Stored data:
□ □ □ □ □ □ □
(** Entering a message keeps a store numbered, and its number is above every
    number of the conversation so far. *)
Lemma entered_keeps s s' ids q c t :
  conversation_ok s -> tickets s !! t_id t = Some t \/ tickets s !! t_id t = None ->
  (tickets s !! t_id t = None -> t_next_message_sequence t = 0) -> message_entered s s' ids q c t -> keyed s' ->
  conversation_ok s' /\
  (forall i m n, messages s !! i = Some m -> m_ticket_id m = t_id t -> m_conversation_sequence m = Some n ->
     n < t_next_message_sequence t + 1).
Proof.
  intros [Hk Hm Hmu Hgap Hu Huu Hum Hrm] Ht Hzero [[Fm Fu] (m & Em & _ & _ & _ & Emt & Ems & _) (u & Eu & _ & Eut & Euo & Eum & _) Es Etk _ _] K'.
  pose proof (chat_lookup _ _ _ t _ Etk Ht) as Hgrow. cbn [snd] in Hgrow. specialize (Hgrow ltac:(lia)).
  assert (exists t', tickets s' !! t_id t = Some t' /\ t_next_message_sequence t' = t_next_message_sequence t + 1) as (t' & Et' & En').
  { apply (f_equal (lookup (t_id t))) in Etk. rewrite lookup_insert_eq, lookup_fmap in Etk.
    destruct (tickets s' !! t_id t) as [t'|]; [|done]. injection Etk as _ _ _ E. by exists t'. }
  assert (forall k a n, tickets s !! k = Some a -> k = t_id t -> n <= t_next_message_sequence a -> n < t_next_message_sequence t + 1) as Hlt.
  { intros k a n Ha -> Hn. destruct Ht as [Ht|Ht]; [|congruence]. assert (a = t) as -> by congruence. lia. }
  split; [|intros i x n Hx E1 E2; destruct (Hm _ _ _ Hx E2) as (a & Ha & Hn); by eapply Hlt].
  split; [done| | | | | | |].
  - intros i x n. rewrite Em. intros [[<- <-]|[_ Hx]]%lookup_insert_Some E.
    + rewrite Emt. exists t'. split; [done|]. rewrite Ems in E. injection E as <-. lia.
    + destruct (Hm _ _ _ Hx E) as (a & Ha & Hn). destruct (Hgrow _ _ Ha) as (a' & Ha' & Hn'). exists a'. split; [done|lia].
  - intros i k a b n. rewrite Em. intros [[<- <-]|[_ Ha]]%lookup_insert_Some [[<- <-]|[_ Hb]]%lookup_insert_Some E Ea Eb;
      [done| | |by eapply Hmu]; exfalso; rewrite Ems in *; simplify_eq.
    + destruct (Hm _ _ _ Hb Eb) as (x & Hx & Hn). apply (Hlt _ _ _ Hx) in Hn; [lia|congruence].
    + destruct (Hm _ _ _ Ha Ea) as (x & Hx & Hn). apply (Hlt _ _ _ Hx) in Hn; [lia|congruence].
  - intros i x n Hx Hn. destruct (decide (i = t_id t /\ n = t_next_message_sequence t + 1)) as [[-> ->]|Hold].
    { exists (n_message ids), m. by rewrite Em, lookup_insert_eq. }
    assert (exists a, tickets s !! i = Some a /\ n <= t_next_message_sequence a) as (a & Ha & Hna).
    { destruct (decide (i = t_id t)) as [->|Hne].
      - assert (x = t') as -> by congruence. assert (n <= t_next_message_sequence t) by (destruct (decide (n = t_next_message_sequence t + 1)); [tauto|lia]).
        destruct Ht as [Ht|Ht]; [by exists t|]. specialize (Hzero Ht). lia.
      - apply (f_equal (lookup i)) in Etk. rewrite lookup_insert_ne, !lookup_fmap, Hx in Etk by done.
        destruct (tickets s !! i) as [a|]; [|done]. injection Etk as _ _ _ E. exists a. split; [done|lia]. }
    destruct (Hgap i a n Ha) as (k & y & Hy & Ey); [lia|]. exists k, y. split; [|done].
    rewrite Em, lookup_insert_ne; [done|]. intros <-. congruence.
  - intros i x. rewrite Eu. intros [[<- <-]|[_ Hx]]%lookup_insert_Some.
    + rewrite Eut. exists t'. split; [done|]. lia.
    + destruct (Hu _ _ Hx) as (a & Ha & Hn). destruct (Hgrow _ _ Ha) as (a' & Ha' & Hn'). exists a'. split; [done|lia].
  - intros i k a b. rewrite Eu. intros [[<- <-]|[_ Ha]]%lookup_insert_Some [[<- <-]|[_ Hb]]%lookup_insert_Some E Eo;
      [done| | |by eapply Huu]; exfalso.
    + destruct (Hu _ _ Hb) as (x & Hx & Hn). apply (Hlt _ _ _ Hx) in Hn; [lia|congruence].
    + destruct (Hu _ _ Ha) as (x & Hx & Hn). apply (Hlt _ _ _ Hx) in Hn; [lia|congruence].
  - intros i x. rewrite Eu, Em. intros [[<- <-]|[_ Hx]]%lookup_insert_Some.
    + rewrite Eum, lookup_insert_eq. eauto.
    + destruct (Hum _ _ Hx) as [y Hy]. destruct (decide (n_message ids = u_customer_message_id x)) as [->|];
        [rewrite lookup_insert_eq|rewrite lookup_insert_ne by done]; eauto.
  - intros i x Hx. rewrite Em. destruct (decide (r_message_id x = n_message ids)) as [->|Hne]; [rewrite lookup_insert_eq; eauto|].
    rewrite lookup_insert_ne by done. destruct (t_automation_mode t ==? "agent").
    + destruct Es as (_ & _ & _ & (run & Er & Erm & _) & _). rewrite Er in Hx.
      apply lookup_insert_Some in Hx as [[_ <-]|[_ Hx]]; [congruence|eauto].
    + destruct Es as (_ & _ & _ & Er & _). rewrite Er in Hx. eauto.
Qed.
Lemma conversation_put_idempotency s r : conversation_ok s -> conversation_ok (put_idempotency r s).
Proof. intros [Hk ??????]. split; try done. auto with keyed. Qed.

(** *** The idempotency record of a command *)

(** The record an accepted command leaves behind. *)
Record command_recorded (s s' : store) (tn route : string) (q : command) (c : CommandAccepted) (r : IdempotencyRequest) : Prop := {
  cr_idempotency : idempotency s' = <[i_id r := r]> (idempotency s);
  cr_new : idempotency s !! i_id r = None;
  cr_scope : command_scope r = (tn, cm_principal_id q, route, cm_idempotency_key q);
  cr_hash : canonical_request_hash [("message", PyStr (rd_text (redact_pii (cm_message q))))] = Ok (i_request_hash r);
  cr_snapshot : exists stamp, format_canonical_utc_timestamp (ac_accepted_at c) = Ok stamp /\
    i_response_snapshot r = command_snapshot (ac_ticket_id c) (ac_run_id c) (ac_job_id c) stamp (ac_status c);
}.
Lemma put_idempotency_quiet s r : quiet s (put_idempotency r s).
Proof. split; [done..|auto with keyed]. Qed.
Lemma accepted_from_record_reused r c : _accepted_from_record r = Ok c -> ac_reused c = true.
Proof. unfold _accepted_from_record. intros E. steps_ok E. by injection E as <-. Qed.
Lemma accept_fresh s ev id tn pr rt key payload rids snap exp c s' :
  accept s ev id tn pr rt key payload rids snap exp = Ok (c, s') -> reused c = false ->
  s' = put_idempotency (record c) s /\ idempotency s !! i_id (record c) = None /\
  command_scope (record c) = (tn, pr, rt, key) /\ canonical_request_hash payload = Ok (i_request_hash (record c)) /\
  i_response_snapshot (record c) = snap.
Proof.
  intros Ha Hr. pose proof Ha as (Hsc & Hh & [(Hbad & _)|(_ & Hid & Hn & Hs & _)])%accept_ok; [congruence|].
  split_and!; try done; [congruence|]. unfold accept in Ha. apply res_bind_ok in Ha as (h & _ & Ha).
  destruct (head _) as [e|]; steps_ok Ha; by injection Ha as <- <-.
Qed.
□ □ □ □ □ □ □
§ **AIM OF THE EXERCISE**: Each entry above needs to be output exactly as written.

§ **RESPONSE TO THIS TASK**:
(** Entering a message keeps a store numbered, and its number is above every
    number of the conversation so far. *)
Lemma entered_keeps s s' ids q c t :
  conversation_ok s -> tickets s !! t_id t = Some t \/ tickets s !! t_id t = None ->
  (tickets s !! t_id t = None -> t_next_message_sequence t = 0) -> message_entered s s' ids q c t -> keyed s' ->
  conversation_ok s' /\
  (forall i m n, messages s !! i = Some m -> m_ticket_id m = t_id t -> m_conversation_sequence m = Some n ->
     n < t_next_message_sequence t + 1).
Proof.
  intros [Hk Hm Hmu Hgap Hu Huu Hum Hrm] Ht Hzero [[Fm Fu] (m & Em & _ & _ & _ & Emt & Ems & _) (u & Eu & _ & Eut & Euo & Eum & _) Es Etk _ _] K'.
  pose proof (chat_lookup _ _ _ t _ Etk Ht) as Hgrow. cbn [snd] in Hgrow. specialize (Hgrow ltac:(lia)).
  assert (exists t', tickets s' !! t_id t = Some t' /\ t_next_message_sequence t' = t_next_message_sequence t + 1) as (t' & Et' & En').
  { apply (f_equal (lookup (t_id t))) in Etk. rewrite lookup_insert_eq, lookup_fmap in Etk.
    destruct (tickets s' !! t_id t) as [t'|]; [|done]. injection Etk as _ _ _ E. by exists t'. }
  assert (forall k a n, tickets s !! k = Some a -> k = t_id t -> n <= t_next_message_sequence a -> n < t_next_message_sequence t + 1) as Hlt.
  { intros k a n Ha -> Hn. destruct Ht as [Ht|Ht]; [|congruence]. assert (a = t) as -> by congruence. lia. }
  split; [|intros i x n Hx E1 E2; destruct (Hm _ _ _ Hx E2) as (a & Ha & Hn); by eapply Hlt].
  split; [done| | | | | | |].
  - intros i x n. rewrite Em. intros [[<- <-]|[_ Hx]]%lookup_insert_Some E.
    + rewrite Emt. exists t'. split; [done|]. rewrite Ems in E. injection E as <-. lia.
    + destruct (Hm _ _ _ Hx E) as (a & Ha & Hn). destruct (Hgrow _ _ Ha) as (a' & Ha' & Hn'). exists a'. split; [done|lia].
  - intros i k a b n. rewrite Em. intros [[<- <-]|[_ Ha]]%lookup_insert_Some [[<- <-]|[_ Hb]]%lookup_insert_Some E Ea Eb;
      [done| | |by eapply Hmu]; exfalso; rewrite Ems in *; simplify_eq.
    + destruct (Hm _ _ _ Hb Eb) as (x & Hx & Hn). apply (Hlt _ _ _ Hx) in Hn; [lia|congruence].
    + destruct (Hm _ _ _ Ha Ea) as (x & Hx & Hn). apply (Hlt _ _ _ Hx) in Hn; [lia|congruence].
  - intros i x n Hx Hn. destruct (decide (i = t_id t /\ n = t_next_message_sequence t + 1)) as [[-> ->]|Hold].
    { exists (n_message ids), m. by rewrite Em, lookup_insert_eq. }
    assert (exists a, tickets s !! i = Some a /\ n <= t_next_message_sequence a) as (a & Ha & Hna).
    { destruct (decide (i = t_id t)) as [->|Hne].
      - assert (x = t') as -> by congruence. assert (n <= t_next_message_sequence t) by (destruct (decide (n = t_next_message_sequence t + 1)); [tauto|lia]).
        destruct Ht as [Ht|Ht]; [by exists t|]. specialize (Hzero Ht). lia.
      - apply (f_equal (lookup i)) in Etk. rewrite lookup_insert_ne, !lookup_fmap, Hx in Etk by done.
        destruct (tickets s !! i) as [a|]; [|done]. injection Etk as _ _ _ E. exists a. split; [done|lia]. }
    destruct (Hgap i a n Ha) as (k & y & Hy & Ey); [lia|]. exists k, y. split; [|done].
    rewrite Em, lookup_insert_ne; [done|]. intros <-. congruence.
  - intros i x. rewrite Eu. intros [[<- <-]|[_ Hx]]%lookup_insert_Some.
    + rewrite Eut. exists t'. split; [done|]. lia.
    + destruct (Hu _ _ Hx) as (a & Ha & Hn). destruct (Hgrow _ _ Ha) as (a' & Ha' & Hn'). exists a'. split; [done|lia].
  - intros i k a b. rewrite Eu. intros [[<- <-]|[_ Ha]]%lookup_insert_Some [[<- <-]|[_ Hb]]%lookup_insert_Some E Eo;
      [done| | |by eapply Huu]; exfalso.
    + destruct (Hu _ _ Hb) as (x & Hx & Hn). apply (Hlt _ _ _ Hx) in Hn; [lia|congruence].
    + destruct (Hu _ _ Ha) as (x & Hx & Hn). apply (Hlt _ _ _ Hx) in Hn; [lia|congruence].
  - intros i x. rewrite Eu, Em. intros [[<- <-]|[_ Hx]]%lookup_insert_Some.
    + rewrite Eum, lookup_insert_eq. eauto.
    + destruct (Hum _ _ Hx) as [y Hy]. destruct (decide (n_message ids = u_customer_message_id x)) as [->|];
        [rewrite lookup_insert_eq|rewrite lookup_insert_ne by done]; eauto.
  - intros i x Hx. rewrite Em. destruct (decide (r_message_id x = n_message ids)) as [->|Hne]; [rewrite lookup_insert_eq; eauto|].
    rewrite lookup_insert_ne by done. destruct (t_automation_mode t ==? "agent").
    + destruct Es as (_ & _ & _ & (run & Er & Erm & _) & _). rewrite Er in Hx.
      apply lookup_insert_Some in Hx as [[_ <-]|[_ Hx]]; [congruence|eauto].
    + destruct Es as (_ & _ & _ & Er & _). rewrite Er in Hx. eauto.
Qed.
Lemma conversation_put_idempotency s r : conversation_ok s -> conversation_ok (put_idempotency r s).
Proof. intros [Hk ??????]. split; try done. auto with keyed. Qed.

(** *** The idempotency record of a command *)

(** The record an accepted command leaves behind. *)
Record command_recorded (s s' : store) (tn route : string) (q : command) (c : CommandAccepted) (r : IdempotencyRequest) : Prop := {
  cr_idempotency : idempotency s' = <[i_id r := r]> (idempotency s);
  cr_new : idempotency s !! i_id r = None;
  cr_scope : command_scope r = (tn, cm_principal_id q, route, cm_idempotency_key q);
  cr_hash : canonical_request_hash [("message", PyStr (rd_text (redact_pii (cm_message q))))] = Ok (i_request_hash r);
  cr_snapshot : exists stamp, format_canonical_utc_timestamp (ac_accepted_at c) = Ok stamp /\
    i_response_snapshot r = command_snapshot (ac_ticket_id c) (ac_run_id c) (ac_job_id c) stamp (ac_status c);
}.
Lemma put_idempotency_quiet s r : quiet s (put_idempotency r s).
Proof. split; [done..|auto with keyed]. Qed.
Lemma accepted_from_record_reused r c : _accepted_from_record r = Ok c -> ac_reused c = true.
Proof. unfold _accepted_from_record. intros E. steps_ok E. by injection E as <-. Qed.
Lemma accept_fresh s ev id tn pr rt key payload rids snap exp c s' :
  accept s ev id tn pr rt key payload rids snap exp = Ok (c, s') -> reused c = false ->
  s' = put_idempotency (record c) s /\ idempotency s !! i_id (record c) = None /\
  command_scope (record c) = (tn, pr, rt, key) /\ canonical_request_hash payload = Ok (i_request_hash (record c)) /\
  i_response_snapshot (record c) = snap.
Proof.
  intros Ha Hr. pose proof Ha as (Hsc & Hh & [(Hbad & _)|(_ & Hid & Hn & Hs & _)])%accept_ok; [congruence|].
  split_and!; try done; [congruence|]. unfold accept in Ha. apply res_bind_ok in Ha as (h & _ & Ha).
  destruct (head _) as [e|]; steps_ok Ha; by injection Ha as <- <-.
Qed.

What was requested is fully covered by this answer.